:: Work task ::
In the listing below, find every line containing "loop" and copy it out.

:: Task input ::
(** [ExponentialSmoothing(s, seasonal='add', seasonal_periods=12).fit()] and
    [SARIMAX(s, order=(1,1,1), seasonal_order=(1,1,1,12), ...).fit()];
    [None] when the construction or the fit raises. *)
Variable ExponentialSmoothing : series -> option fitted.
Variable SARIMAX : series -> option fitted.

(** The four candidate models, in order, scored against the holdout. *)
Definition compare_models (train test : series) : result (list score) :=
  y_pred_naive <- naive_forecast train test ;;
  naive <- evaluate_model (data test) y_pred_naive "Naive (Last Value)" ;;
  y_pred_snaive <- seasonal_naive_forecast train test ;;
  snaive <- evaluate_model (data test) y_pred_snaive "Seasonal Naive" ;;
  let results := [naive; snaive] in
  let results :=
    try_model (ExponentialSmoothing train) test "Holt-Winters" results in
  let results := try_model (SARIMAX train) test "SARIMA" results in
  Ok results.

(** [run_models] of [prediction.py].  Printing the training range does not
    fail on an empty history (the range prints as NaT); the first thing to
    fail there is [train.iloc[-1]].  The final fit is outside any [try]. *)
Definition run_models (df : list row) : result run_output :=
  model_df <- model_series df ;;
  let (train, test) := train_test_split_ts model_df 6 in
  results <- compare_models train test ;;
  match SARIMAX model_df with
  | None => Raise ValueError
  | Some final_model =>
      Ok (mkOutput results model_df
            (combine (future_index model_df 3) (forecast final_model 3)))
  end.

(** [run_predictions] of [google_colab_script.py]: the same without the
    printed ranges and without a final forecast. *)
Definition run_predictions (df : list row) : result (list score) :=
  model_df <- model_series df ;;
  let (train, test) := train_test_split_ts model_df 6 in
  compare_models train test.

End Models.

(** *** Facts on the split *)

Lemma slice_bound_last (n : nat) (k : Z) :
  (0 < k)%Z -> slice_bound n (Z.opp k) = (n - Z.to_nat k)%nat.
Proof.
  intros Hk. unfold slice_bound.
  destruct (Z.opp k <? 0)%Z eqn:E; [lia|].
  apply Z.ltb_ge in E. lia.
Qed.

Lemma train_test_split_app {A : Type} (df train test : list A) (k : Z) :
  train_test_split_ts df k = (train, test) -> train ++ test = df.
Proof.
  unfold train_test_split_ts, iloc_until, iloc_from.
  intros E. injection E as <- <-. apply firstn_skipn.
Qed.

Lemma train_test_split_6 {A : Type} (df : list A) :
  train_test_split_ts df 6 =
  (firstn (length df - 6) df, skipn (length df - 6) df).
Proof.
  unfold train_test_split_ts, iloc_until, iloc_from.
  now rewrite slice_bound_last by lia.
Qed.

Lemma iloc_last_app {A : Type} (front : list A) (x : A) :
  iloc_last (front ++ [x]) = Ok x.
Proof. unfold iloc_last. now rewrite rev_app_distr. Qed.

Lemma nonempty_last {A : Type} (l : list A) :
  l <> [] -> exists front x, l = front ++ [x].
Proof.
  intros H. destruct (rev l) as [|x r] eqn:E.
  - apply (f_equal (@rev A)) in E. rewrite rev_involutive in E. contradiction.
  - exists (rev r), x. apply (f_equal (@rev A)) in E.
    now rewrite rev_involutive in E.
Qed.

Lemma empty_false {A : Type} (l : list A) : Frame.empty l = false -> l <> [].
Proof. now destruct l. Qed.

(** The comparison needs a history: on an empty one [train.iloc[-1]]
    raises. *)
Lemma compare_models_empty_history
    (ES SX : series -> option fitted) (test : series) :
  compare_models ES SX [] test = Raise IndexError.
Proof. reflexivity. Qed.

(** *** C3 *)

(** C3: on a modelling series of more than 6 observations the holdout is
    its last 6 observations and the history all the earlier ones, and the
    naive prediction is one value six times over: the last value of the
    history. *)
Theorem naive_repeats_last_history_value (model_df : series) :
  (6 < length model_df)%nat ->
  exists train test front d last_value,
    train_test_split_ts model_df 6 = (train, test) /\
    train ++ test = model_df /\
    length test = 6%nat /\
    train = front ++ [(d, last_value)] /\
    naive_forecast train test =
      Ok [last_value; last_value; last_value;
          last_value; last_value; last_value].
Proof.
  intros Hlen.
  assert (Ht : firstn (length model_df - 6) model_df <> []).
  { intros E. apply (f_equal (@length _)) in E.
    rewrite length_firstn in E. cbn in E. lia. }
  destruct (nonempty_last _ Ht) as (front & [d v] & Hfront).
  exists (firstn (length model_df - 6) model_df),
         (skipn (length model_df - 6) model_df), front, d, v.
  assert (L : length (skipn (length model_df - 6) model_df) = 6%nat)
    by (rewrite length_skipn; lia).
  split; [apply train_test_split_6|].
  split; [apply firstn_skipn|].
  split; [exact L|]. split; [exact Hfront|].
  unfold naive_forecast. rewrite L, Hfront. unfold data.
  rewrite map_app. cbn [map snd]. now rewrite iloc_last_app.
Qed.
(** * poly-market-maker: the SafeSpread quoting engine and its strategy wrapper

    Shallow embedding of
      - [poly_market_maker/strategies/safe_spread.py]          (class [SafeSpread])
      - [poly_market_maker/strategies/safe_spread_strategy.py] (class [SafeSpreadStrategy])

    Numbers.  The Python code computes on binary64 floats.  This development
    reads every float as the exact rational it denotes: arithmetic is exact
    arithmetic on [Q], comparisons are the rational order, and
    [round(x, ndigits)] is round-half-to-even at [ndigits] decimals.  The
    only Python exception the arithmetic of these two files can raise, a
    [ZeroDivisionError] in [_bid_size], is kept as an explicit failure. *)

From stdpp Require Import base option gmap strings.
From Stdlib Require Import ZArith QArith Qround Qabs Qminmax Lia Lqa List.
Import ListNotations.

Local Open Scope Q_scope.

(** ** Python numerics on rationals *)

Module PyNum.

(** [10 ** d] as a rational. *)
Definition pow10 (d : nat) : Q := inject_Z (10 ^ Z.of_nat d).

(** Nearest integer, ties to the even neighbour (what [round] does). *)
Definition round_half_even (x : Q) : Z :=
  let f := Qfloor x in
  match Qcompare (x - inject_Z f) (1 # 2) with
  | Lt => f
  | Gt => (f + 1)%Z
  | Eq => if Z.even f then f else (f + 1)%Z
  end.

(** [round(x, d)] for a float [x] and [d >= 0]. *)
Definition py_round (x : Q) (d : nat) : Q :=
  inject_Z (round_half_even (x * pow10 d)) / pow10 d.

(** [int(x)] on a float: truncation towards zero. *)
Definition py_int (x : Q) : Z := Z.quot (Qnum x) (Z.pos (Qden x)).

(** Float comparisons as booleans. *)
Definition Qleb (x y : Q) : bool := Qle_bool x y.
Definition Qltb (x y : Q) : bool := negb (Qle_bool y x).
Definition Qeqb (x y : Q) : bool := Qeq_bool x y.

(** [l[k:]] for a Python list and an integer [k], negative [k] counting from
    the end. *)
Definition py_slice_from {A : Type} (l : list A) (k : Z) : list A :=
  if (0 <=? k)%Z then skipn (Z.to_nat k) l
  else skipn (length l - Z.to_nat (- k)) l.

End PyNum.
Import PyNum.

(** ** Data model *)

(** The constants of [poly_market_maker.constants] that the two files import.
    Their values are not part of the two files; the development is
    parametric in them. *)
Class Constants := {
  MIN_TICK : Q;
  MIN_SIZE : Q;
  MAX_DECIMALS : nat
}.

(** A reference instance on which the model is evaluated: a tick of 0.01, a
    minimum order size of 15, two decimals. *)
Definition reference_constants : Constants :=
  {| MIN_TICK := 1 # 100; MIN_SIZE := 15; MAX_DECIMALS := 2 |}.

(** Modelled from the spec: [poly_market_maker.token.Token], an enumeration of
    exactly two complementary outcome tokens, iterated in the order [A], [B];
    [complement] maps each to the other. *)
Inductive Token := A | B.

Definition complement (t : Token) : Token :=
  match t with A => B | B => A end.

(** [for token in Token] *)
Definition all_tokens : list Token := [A; B].

#[global] Instance Token_eq_dec : EqDecision Token.
Proof. solve_decision. Defined.

#[global] Instance Token_countable : Countable Token.
Proof.
  refine (inj_countable' (fun t => match t with A => false | B => true end)
                         (fun b => if b then B else A) _).
  intros []; reflexivity.
Defined.

(** Modelled from the spec: [poly_market_maker.order.Side] and
    [poly_market_maker.order.Order], an immutable value with a price, a
    size, a side and the token it rests on; membership tests ([o in l])
    compare orders by value. *)
Inductive Side := BUY | SELL.

Definition Side_eqb (a b : Side) : bool :=
  match a, b with BUY, BUY | SELL, SELL => true | _, _ => false end.

Definition Token_eqb (a b : Token) : bool :=
  match a, b with A, A | B, B => true | _, _ => false end.

Record Order := mkOrder {
  price : Q;
  size : Q;
  side : Side;
  token : Token
}.

Definition Order_eqb (a b : Order) : bool :=
  Qeqb (price a) (price b) && Qeqb (size a) (size b)
  && Side_eqb (side a) (side b) && Token_eqb (token a) (token b).

(** [o in l] *)
Definition order_in (o : Order) (l : list Order) : bool :=
  existsb (Order_eqb o) l.

(** The builtin [sum]: a left-to-right accumulation from zero. *)
Definition py_sum (l : list Q) : Q := fold_left Qplus l 0.

(** [sum(o.size * o.price for o in l if o.side == Side.BUY)] *)
Definition buy_notional (l : list Order) : Q :=
  py_sum (map (fun o => size o * price o)
              (List.filter (fun o => Side_eqb (side o) BUY) l)).

(** The state of a [SafeSpread] object: the ten configuration fields bound
    by [__init__] and the live context written by [set_context]. *)
Record SafeSpread := mkSafeSpread {
  target_spread : Q;
  half_spread_override : option Q;
  order_size : Q;
  max_bids : Z;
  max_asks : Z;
  cancel_if_away_by : Q;
  max_inventory_per_token : Q;
  max_notional_per_side : Q;
  skew_per_unit : Q;
  min_place_size : Q;
  _balances : gmap Token Q;
  _free_collateral : Q
}.

(** ** [SafeSpread.__init__] *)

(** The local helper [get(keys, default)]: the value of the first key of
    [keys] present in [cfg], else [default]. *)
Fixpoint get {T : Type} (cfg : gmap string T) (keys : list string) (default : T) : T :=
  match keys with
  | [] => default
  | k :: ks =>
      match cfg !! k with
      | Some v => v
      | None => get cfg ks default
      end
  end.

(** A configuration dictionary maps key names to numbers. *)
Definition SafeSpread_init (cfg : gmap string Q) : SafeSpread :=
  {| target_spread := get cfg ["target_spread"; "targetSpread"]%string (3 # 100);
     half_spread_override :=
       get (Some <$> cfg) ["half_spread_override"; "halfSpreadOverride"]%string None;
     order_size := get cfg ["order_size"; "orderSize"]%string 10;
     max_bids := py_int (get cfg ["max_bids"; "maxBids"]%string 2);
     max_asks := py_int (get cfg ["max_asks"; "maxAsks"]%string 2);
     cancel_if_away_by := get cfg ["cancel_if_away_by"; "cancelIfAwayBy"]%string (2 # 100);
     max_inventory_per_token :=
       get cfg ["max_inventory_per_token"; "maxInventoryPerToken"]%string 40;
     max_notional_per_side :=
       get cfg ["max_notional_per_side"; "maxNotionalPerSide"]%string 120;
     skew_per_unit := get cfg ["skew_per_unit"; "skewPerUnit"]%string (5 # 10000);
     min_place_size := get cfg ["min_place_size"; "minPlaceSize"]%string (1 # 10);
     _balances := gset_to_gmap 0 (list_to_set all_tokens);
     _free_collateral := 0 |}.

(** [set_context(balances, free_collateral)] *)
Definition set_context (self : SafeSpread) (balances : gmap Token Q) (free_collateral : Q)
  : SafeSpread :=
  {| target_spread := target_spread self;
     half_spread_override := half_spread_override self;
     order_size := order_size self;
     max_bids := max_bids self;
     max_asks := max_asks self;
     cancel_if_away_by := cancel_if_away_by self;
     max_inventory_per_token := max_inventory_per_token self;
     max_notional_per_side := max_notional_per_side self;
     skew_per_unit := skew_per_unit self;
     min_place_size := min_place_size self;
     _balances := balances;
     _free_collateral := free_collateral |}.

(** ** The quoting engine *)

Section Engine.
Context `{K : Constants}.

Definition _round_price (x : Q) : Q :=
  py_round (Qmax MIN_TICK (Qmin (1 - MIN_TICK) x)) MAX_DECIMALS.

Definition _clamp (x lo hi : Q) : Q := Qmax lo (Qmin hi x).

(** [self._balances.get(token, 0.0)] *)
Definition holdings (self : SafeSpread) (t : Token) : Q :=
  default 0 (_balances self !! t).

Definition _mid_with_skew (self : SafeSpread) (base_mid : Q) (t : Token) : Q :=
  let inv := holdings self t in
  let skew := inv * skew_per_unit self in
  _round_price (base_mid - skew).

Definition _desired_quotes (self : SafeSpread) (mid : Q) : Q * Q :=
  let half :=
    match half_spread_override self with
    | Some h => h
    | None => target_spread self / 2
    end in
  let half := Qmax half MIN_TICK in
  let bid := _round_price (mid - half) in
  let ask := _round_price (mid + half) in
  let ask := if Qleb ask bid then _round_price (bid + MIN_TICK) else ask in
  (bid, ask).

(** *** Cancellation *)

(** The first loop of [cancellable_orders]: the token of the first BUY. *)
Fixpoint first_buy_token (orders : list Order) : option Token :=
  match orders with
  | [] => None
  | o :: rest =>
      if Side_eqb (side o) BUY then Some (token o) else first_buy_token rest
  end.

(** The second loop: the complement of the token of the first SELL. *)
Fixpoint first_sell_complement (orders : list Order) : option Token :=
  match orders with
  | [] => None
  | o :: rest =>
      if Side_eqb (side o) SELL then Some (complement (token o))
      else first_sell_complement rest
  end.

Definition deduce_buy_token (orders : list Order) : option Token :=
  match first_buy_token orders with
  | Some t => Some t
  | None => first_sell_complement orders
  end.

(** A SELL on the complement is expressed in buy-token price space as
    [1 - price]. *)
Definition effective_price (o : Order) : Q :=
  match side o with
  | BUY => price o
  | SELL => py_round (1 - price o) MAX_DECIMALS
  end.

(** The distance of an order to its side's target, the far test and the sort
    key of [cancellable_orders].  It is the exact distance: where two
    distances to compare are equal as decimals (an order exactly
    [cancel_if_away_by] from its target, two orders exactly as far from the
    target on either side of it) the binary64 subtraction of the code can
    decide either way, so the properties below are stated away from such
    ties. *)
Definition closeness (bid_target ask_target : Q) (o : Order) : Q :=
  Qabs (effective_price o - match side o with BUY => bid_target | SELL => ask_target end).

(** [l.sort(key=f)]: a stable sort, ascending in the key. *)
Fixpoint insert_by_key {X : Type} (f : X -> Q) (x : X) (l : list X) : list X :=
  match l with
  | [] => [x]
  | y :: rest =>
      if Qleb (f x) (f y) then x :: y :: rest else y :: insert_by_key f x rest
  end.

Definition sort_by_key {X : Type} (f : X -> Q) (l : list X) : list X :=
  fold_right (insert_by_key f) [] l.

(** [l[n:] if len(l) > n else []] *)
Definition excess {X : Type} (l : list X) (n : Z) : list X :=
  if (n <? Z.of_nat (length l))%Z then py_slice_from l n else [].

Definition cancellable_orders (self : SafeSpread) (orders : list Order) (target_price : Q)
  : list Order :=
  match orders with
  | [] => []
  | _ =>
      match deduce_buy_token orders with
      | None => []
      | Some buy_token =>
          let mid := _mid_with_skew self target_price buy_token in
          let '(bid_target, ask_target) := _desired_quotes self mid in
          let far_aways :=
            List.filter
              (fun o => Qltb (cancel_if_away_by self) (closeness bid_target ask_target o))
              orders in
          let keep_buys :=
            List.filter
              (fun o => Side_eqb (side o) BUY && negb (order_in o far_aways)) orders in
          let keep_sells :=
            List.filter
              (fun o => Side_eqb (side o) SELL && negb (order_in o far_aways)) orders in
          let keep_buys := sort_by_key (closeness bid_target ask_target) keep_buys in
          let keep_sells := sort_by_key (closeness bid_target ask_target) keep_sells in
          let cancel_extra_buys := excess keep_buys (max_bids self) in
          let cancel_extra_sells := excess keep_sells (max_asks self) in
          far_aways ++ cancel_extra_buys ++ cancel_extra_sells
      end
  end.

(** *** Placement *)

(** The closure [has_near(side, price_buy_space)] of [new_orders], with its
    default [eps = MIN_TICK].  The distance is the exact one: for an order
    exactly one tick from the price the binary64 test of the code can fail
    ([abs(0.47 - 0.48)] is [0.010000000000000009]), so the properties below
    speak of orders strictly nearer than one tick. *)
Fixpoint has_near (orders : list Order) (s : Side) (price_buy_space : Q) : bool :=
  match orders with
  | [] => false
  | o :: rest =>
      if negb (Side_eqb (side o) s) then has_near rest s price_buy_space
      else
        let p_eff :=
          match s with
          | BUY => price o
          | SELL => py_round (1 - price o) MAX_DECIMALS
          end in
        if Qleb (Qabs (p_eff - price_buy_space)) MIN_TICK then true
        else has_near rest s price_buy_space
  end.

Definition _can_place_ask (self : SafeSpread) (token_balance : Q) : bool :=
  Qleb (Qmax (min_place_size self) MIN_SIZE) token_balance.

Definition _ask_size (self : SafeSpread) (token_balance : Q) (t : Token) : Q :=
  let size0 := Qmin (order_size self) token_balance in
  let inv := holdings self t in
  let size1 :=
    if Qltb (max_inventory_per_token self) inv then
      let over := inv - max_inventory_per_token self in
      Qmax size0 (Qmin over token_balance)
    else size0 in
  py_round (_clamp size1 MIN_SIZE token_balance) MAX_DECIMALS.

Definition _can_place_bid (self : SafeSpread) (collateral_balance price : Q) (buy_token : Token)
  : bool :=
  if Qltb collateral_balance (price * Qmax (min_place_size self) MIN_SIZE) then false
  else if Qltb (max_notional_per_side self) (price * order_size self) then false
  else
    let inv_now := holdings self buy_token in
    if Qleb (max_inventory_per_token self) inv_now then false
    else true.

:: Exercise answer ::
(** The first loop of [cancellable_orders]: the token of the first BUY. *)
(** The second loop: the complement of the token of the first SELL. *)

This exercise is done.